┌──
(** * The workflow execution service of the WhiteWhale backend

    A shallow embedding of [backend/server.js] (the enhanced server with
    caching, retries and validation): the response cache, the cache key,
    the Gemini client with its retry loop, the acyclicity check of
    [/pipelines/parse], and the [/run-workflow] handler with its template
    substitution loop and its mapping of failures to status codes.  With
    it come the sanitiser of strings of [middleware/validation.js] and the
    callers of the service in the editor: [callWorkflowAPI] and [handleRun]
    of the workflow popup and [handleSubmit] of the submit button.

    Conventions of the embedding.
    - JavaScript strings are [string]; a string is falsy exactly when it is
      empty, [undefined] is [None].
    - [Date.now()] is the [clock] of the world, an integer of milliseconds;
      the clock moves in [setTimeout] and between requests; the time a
      [fetch] takes is left out.
    - The values of [inputs] are strings, and so is [data.inputName].
    - A [Map] is an association list in insertion order with unique keys.
      An object used as a dictionary ([adj], [outputs]) keeps its own keys
      in such a list, [Object.keys] enumerating array-index keys first,
      and has [Object.prototype] behind it: [__proto__] is the accessor of
      the prototype and the other names of [Object.prototype] answer with
      a function.  The messages of a [TypeError] are those of V8.
    - What [callGeminiAPI] returns is a [JsValue]: the text of the first
      part of the first candidate, [undefined] when that part has none.
    - A logical name with a character that has a meaning in a regular
      expression gives a pattern outside the embedded fragment: the
      handler is then [Unmodelled], [runWorkflow] gives no reply, and
      nothing is stated about such a request.
    - The Gemini backend is a script of outcomes, one consumed per [fetch];
      every request sent is recorded in the world.
    - The backend the popup talks to is a script of outcomes as well, and
      every body posted is recorded in the browser.
    - The logger only observes; its calls are left out.
    - The handler is embedded as it runs once [validateWithJoi(workflowSchema)]
      has accepted the body and passed it on: [nodes] is an array, so the
      first check of the handler ([Invalid nodes data]) cannot fire. *)

From Stdlib Require Import ZArith Lia Ascii String.
From stdpp Require Import base list strings pretty gmap.

Open Scope string_scope.
Open Scope list_scope.

#[local] Set Warnings "-clear-no-such-hyp".

(** ** JavaScript strings *)

(** A string is truthy when it is not empty. *)
Definition truthy (s : string) : bool :=
  match s with "" => false | String _ _ => true end.

(** [a || b] where [a] may be [undefined]. *)
Definition or_else (a : option string) (b : string) : string :=
  match a with
  | Some s => if truthy s then s else b
  | None => b
  end.

(** [s.includes(sub)]. *)
Fixpoint includes (s sub : string) : bool :=
  String.prefix sub s ||
  match s with
  | "" => false
  | String _ s' => includes s' sub
  end.

(** [s.slice(n)] for [0 <= n]. *)
Fixpoint string_drop (n : nat) (s : string) : string :=
  match n, s with
  | O, _ => s
  | S _, "" => ""
  | S n', String _ s' => string_drop n' s'
  end.

(** The replacement patterns of [String.prototype.replace] for a regular
    expression without capture groups: [$$], [$&], [$`] and [$']; every
    other [$] stands for itself. *)
Fixpoint getSubstitution (matched before after template : string) : string :=
  match template with
  | "" => ""
  | String c rest =>
      if decide (c = "$"%char) then
        match rest with
        | String d rest' =>
            if decide (d = "$"%char) then
              String "$" (getSubstitution matched before after rest')
            else if decide (d = "&"%char) then
              matched +:+ getSubstitution matched before after rest'
            else if decide (d = "`"%char) then
              before +:+ getSubstitution matched before after rest'
            else if decide (d = "'"%char) then
              after +:+ getSubstitution matched before after rest'
            else String c (getSubstitution matched before after rest)
        | "" => String c ""
        end
      else String c (getSubstitution matched before after rest)
  end.

(** [subject.replace(/pat/g, template)] for a pattern [pat] that denotes a
    literal, non-empty string: matches are found left to right and do not
    overlap.  [before] is the part of the subject already passed and [skip]
    the number of characters of the current match still to pass. *)
Fixpoint replaceAllFrom (pat template before : string) (skip : nat)
    (s : string) : string :=
  match s with
  | "" => ""
  | String c s' =>
      match skip with
      | S k => replaceAllFrom pat template (before +:+ String c "") k s'
      | O =>
          if String.prefix pat s then
            getSubstitution pat before (string_drop (String.length pat) s) template
            +:+ replaceAllFrom pat template (before +:+ String c "")
                  (String.length pat - 1) s'
          else
            String c (replaceAllFrom pat template (before +:+ String c "") 0 s')
      end
  end.

(** Characters that stand for themselves in a regular expression. *)
Definition plainChar (c : ascii) : bool :=
  let n := nat_of_ascii c in
  (((65 <=? n) && (n <=? 90)) || ((97 <=? n) && (n <=? 122)) ||
   ((48 <=? n) && (n <=? 57)) || (n =? 95) || (n =? 45) || (n =? 32))%nat.

Definition isDigit (c : ascii) : bool :=
  let n := nat_of_ascii c in ((48 <=? n) && (n <=? 57))%nat.

Fixpoint string_forallb (p : ascii -> bool) (s : string) : bool :=
  match s with
  | "" => true
  | String c s' => p c && string_forallb p s'
  end.

(** [new RegExp(`{{${name}}}`, 'g')] denotes the literal text [{{name}}]
    when [name] is made of plain characters and is not a run of digits (a
    run of digits would make [{digits}] a quantifier of the first brace).
    Other names yield patterns outside the fragment embedded here. *)
Definition literalName (name : string) : bool :=
  string_forallb plainChar name &&
  negb (truthy name && string_forallb isDigit name).

Definition placeholder (name : string) : string := "{{" +:+ name +:+ "}}".

(** [s.replace(new RegExp(`{{${name}}}`, 'g'), value)]; [None] when the
    pattern is outside the embedded fragment. *)
Definition replacePlaceholder (name value s : string) : option string :=
  if literalName name then
    Some (replaceAllFrom (placeholder name) value "" 0 s)
  else None.

(** ** [Map]: an association list in insertion order *)

Module JsMap.
Section ops.
Context {V : Type}.

Fixpoint get (m : list (string * V)) (k : string) : option V :=
  match m with
  | [] => None
  | (k', v) :: m' => if decide (k' = k) then Some v else get m' k
  end.

(** [set] keeps the position of a key that is already present and appends
    a new key. *)
Fixpoint set (m : list (string * V)) (k : string) (v : V) : list (string * V) :=
  match m with
  | [] => [(k, v)]
  | (k', v') :: m' =>
      if decide (k' = k) then (k, v) :: m' else (k', v') :: set m' k v
  end.

Fixpoint delete (m : list (string * V)) (k : string) : list (string * V) :=
  match m with
  | [] => []
  | (k', v') :: m' =>
      if decide (k' = k) then delete m' k else (k', v') :: delete m' k
  end.

Definition keys (m : list (string * V)) : list string := m.*1.

Definition size (m : list (string * V)) : nat := length m.
End ops.
End JsMap.

(** ** The response cache *)

(** What [callGeminiAPI] returns and the cache stores: a string, or
    [undefined] when the first part of the answer has no [text]. *)
Inductive JsValue :=
| Undefined
| Str (s : string).
Coercion Str : string >-> JsValue.

Record CacheEntry := { data : JsValue; timestamp : Z }.

Definition CACHE_TTL : Z := 5 * 60 * 1000.

(** [getFromCache]: the stored data while [Date.now() - timestamp < CACHE_TTL];
    otherwise the key is deleted and the answer is [null]. *)
Definition getFromCache (key : string) (now : Z)
    (cache : list (string * CacheEntry)) : option JsValue * list (string * CacheEntry) :=
  match JsMap.get cache key with
  | Some cached =>
      if (now - timestamp cached <? CACHE_TTL)%Z then (Some (data cached), cache)
      else (None, JsMap.delete cache key)
  | None => (None, JsMap.delete cache key)
  end.

(** [setCache]: store, then drop the first 500 keys once the size passes 1000. *)
Definition setCache (key : string) (d : JsValue) (now : Z)
    (cache : list (string * CacheEntry)) : list (string * CacheEntry) :=
  let cache1 := JsMap.set cache key {| data := d; timestamp := now |} in
  if (1000 <? JsMap.size cache1)%nat then
    let oldestKeys := take 500 (JsMap.keys cache1) in
    foldl (fun c k => JsMap.delete c k) cache1 oldestKeys
  else cache1.

(** ** The cache key: [JSON.stringify] of [{model, system, prompt}] *)

Definition newline : string := String (ascii_of_nat 10) "".
Definition dquote : ascii := ascii_of_nat 34.
Definition backslash : ascii := ascii_of_nat 92.
(** X24: a form with a non-blank title, any description, a priority and a
    status from the select boxes, and a due date that is empty or parses, sent
    by [handleCreate] for a registered user on a store whose next id is free
    and whose server takes the cells, is answered 201; the stored task has the
    trimmed title, the selected priority and status, the trimmed description
    or NULL when the description is blank, and the date the server read from
    the due date or NULL when it is empty. *)
Theorem page_create_is_accepted (rt : Runtime) (now : Z) (uid : Z) (db : Db)
    (u : User.Row) (t d p s dd : string) (due : option Z) :
  trim t <> "" ->
  In p TaskController.validPriorities ->
  In s TaskController.validStatuses ->
  (dd = "" \/ date_is_nan rt (JStr dd) = Ok false) ->
  Pg.task_params rt (Some (trim t)) (if all_white d then None else Some (trim d))
    (Some p) (if String.eqb dd "" then None else Some dd) (Some s) = Ok due ->
  users db !! uid = Some u ->
  tasks db !! task_seq db = None ->
  exists resp,
    TaskController.create rt now
      (TasksPage.create_request uid
         (TasksPage.mkForm (JStr t) (JStr d) (JStr p) (JStr s) (JStr dd))) db
    = (with_tasks db
         (<[task_seq db :=
              Task.mkRow uid (Some (trim t))
                (if all_white d then None else Some (trim d))
                (Some p) due (Some s) now now]> (tasks db))
         (task_seq db + 1), resp)
    /\ code_of resp = 201.
Proof.
  intros Hb Hp Hs Hdd Hparams Hu Hfree. unfold TasksPage.create_request.
  set (f := TasksPage.mkForm (JStr t) (JStr d) (JStr p) (JStr s) (JStr dd)).
  set (req := mkRequest uid "" (Client.json_body (TasksPage.taskData f))).
  assert (field "title" req = JStr t) as Ft by (apply taskData_field).
  assert (field "priority" req = JStr p) as Fp by (apply taskData_field).
  assert (field "status" req = JStr s) as Fs by (apply taskData_field).
  assert (field "dueDate" req = js_or (JStr dd) JUndefined) as Fdd by (apply taskData_field).
  assert (field "description" req = js_or (JStr d) JUndefined) as Fd
    by (apply taskData_field).
  set (d' := if String.eqb d "" then JUndefined else JStr (trim d)).
  assert (TaskController.optional_trim (field "description" req) = Ok d') as Od.
  { rewrite Fd. unfold js_or, d'. cbn [truthy]. destruct (String.eqb d ""); reflexivity. }
  assert (dueDate_accepted rt (field "dueDate" req) = true) as Ad.
  { apply dueDate_accepted_inv. unfold TaskController.invalid_date.
    rewrite Fdd. unfold js_or. cbn [truthy].
    destruct (String.eqb dd "") eqn:E; cbn [negb]; [reflexivity|].
    cbn [truthy]. rewrite E. cbn [negb].
    destruct Hdd as [->|Hok]; [discriminate E | exact Hok]. }
  assert (Pg.bind rt (js_or d' JNull) = if all_white d then None else Some (trim d)) as Cd.
  { unfold d'. destruct (String.eqb_spec d "") as [->|Hne]; [reflexivity|].
    unfold js_or. cbn [truthy].
    destruct (String.eqb_spec (trim d) "") as [He|Hn]; cbn [negb Pg.bind].
    - rewrite (proj1 (trim_empty d) He). reflexivity.
    - destruct (all_white d) eqn:Hw; [|reflexivity].
      exfalso. apply Hn, trim_empty, Hw. }
  assert (Pg.bind rt (js_or (field "dueDate" req) JNull)
          = if String.eqb dd "" then None else Some dd) as Cdd.
  { rewrite Fdd. unfold js_or. cbn [truthy].
    destruct (String.eqb dd "") eqn:E; cbn [negb truthy]; rewrite ?E; reflexivity. }
  assert (Pg.bind rt (js_or (field "priority" req) (JStr "medium")) = Some p) as Cp
    by (rewrite Fp, (js_or_truthy (JStr p))
          by (apply truthy_nonempty, valid_priority_nonempty, Hp); reflexivity).
  assert (Pg.bind rt (js_or (field "status" req) (JStr "pending")) = Some s) as Cs
    by (rewrite Fs, (js_or_truthy (JStr s))
          by (apply truthy_nonempty, valid_status_nonempty, Hs); reflexivity).
  assert (store_accepts rt req t d' due) as Hstore
    by (unfold store_accepts; rewrite Cd, Cp, Cdd, Cs; exact Hparams).
  rewrite (create_accepted rt now req db t d' Ft Hb
             ltac:(unfold priority_accepted; rewrite Fp; apply accepted_of_valid, Hp)
             ltac:(unfold status_accepted; rewrite Fs; apply accepted_of_valid, Hs)
             Ad Od due Hstore).
  rewrite Hfree. change (userId req) with uid. rewrite Hu. cbv zeta.
  unfold created_row. change (userId req) with uid. rewrite Cd, Cp, Cs.
  eexists. split; reflexivity.
Qed.
(** C8, as amended. On every cluster mean that is a zero or lies
    between the least positive normal number and [2 ^ 53] (a finite
    value of the format) the reward mapper returns exactly 10 times the
    ceiling of [mean * 0.1 / 10], read in exact arithmetic; a mean of 47
    yields 10, a mean of 123 yields 20 and a zero mean yields 0. *)
Theorem reward_formula :
  (forall mean_val : float,
      F64.is_finite mean_val = true -> F64.valid mean_val = true ->
      F64.eqb mean_val F64.zero = true
      \/ (F64.leb float_info_min mean_val = true
          /\ F64.leb mean_val (F64.of_Z 9007199254740992) = true) ->
      calculate_cb_amount mean_val = Ok (exact_reward (F64.to_Q mean_val)))
  /\ calculate_cb_amount (F64.of_Z 47) = Ok 10%Z
  /\ calculate_cb_amount (F64.of_Z 123) = Ok 20%Z
  /\ calculate_cb_amount F64.zero = Ok 0%Z.
Proof.
  split; [|repeat split; vm_compute; reflexivity].
  intros mean_val Hf Hv [Hz|[Hlo Hhi]].
  - destruct mean_val as [s|s| |s m e]; try discriminate.
    + destruct s; reflexivity.
    + destruct s; discriminate.
  - rewrite (calculate_cb_amount_hundredth mean_val Hf Hv Hlo Hhi).
    unfold exact_reward. do 2 f_equal.
    apply Qceiling_comp. field.
Qed.

End HundredthOfValue.

(* ================================================================== *)
(** * The exact reward on sample means *)
(* ================================================================== *)

Lemma reward_exact_witness :
  calculate_cb_amount (F64.div (F64.of_Z 2501) (F64.of_Z 10))
  = Ok (10 * Qceiling (F64.to_Q (F64.div (F64.of_Z 2501) (F64.of_Z 10)) / 100))%Z.
Proof.
  apply (reward_exact (F64.div (F64.of_Z 2501) (F64.of_Z 10)));
    vm_compute; reflexivity.
Defined.

(** A mean of 250.1 is rewarded with 30. *)
Example reward_of_250_1 :
  calculate_cb_amount (F64.div (F64.of_Z 2501) (F64.of_Z 10)) = Ok 30%Z.
Proof. vm_compute. reflexivity. Qed.

Lemma reward_formula_witness :
  calculate_cb_amount (F64.of_Z 47) = Ok (exact_reward (F64.to_Q (F64.of_Z 47))).
Proof.
  apply (proj1 reward_formula (F64.of_Z 47)); try reflexivity.
  right. split; reflexivity.
Defined.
└──
What the task requires. Which of the lines above include the string "nodes"? Pick them out and copy them.

Response for this exercise.
      has accepted the body and passed it on: [nodes] is an array, so the
      first check of the handler ([Invalid nodes data]) cannot fire. *)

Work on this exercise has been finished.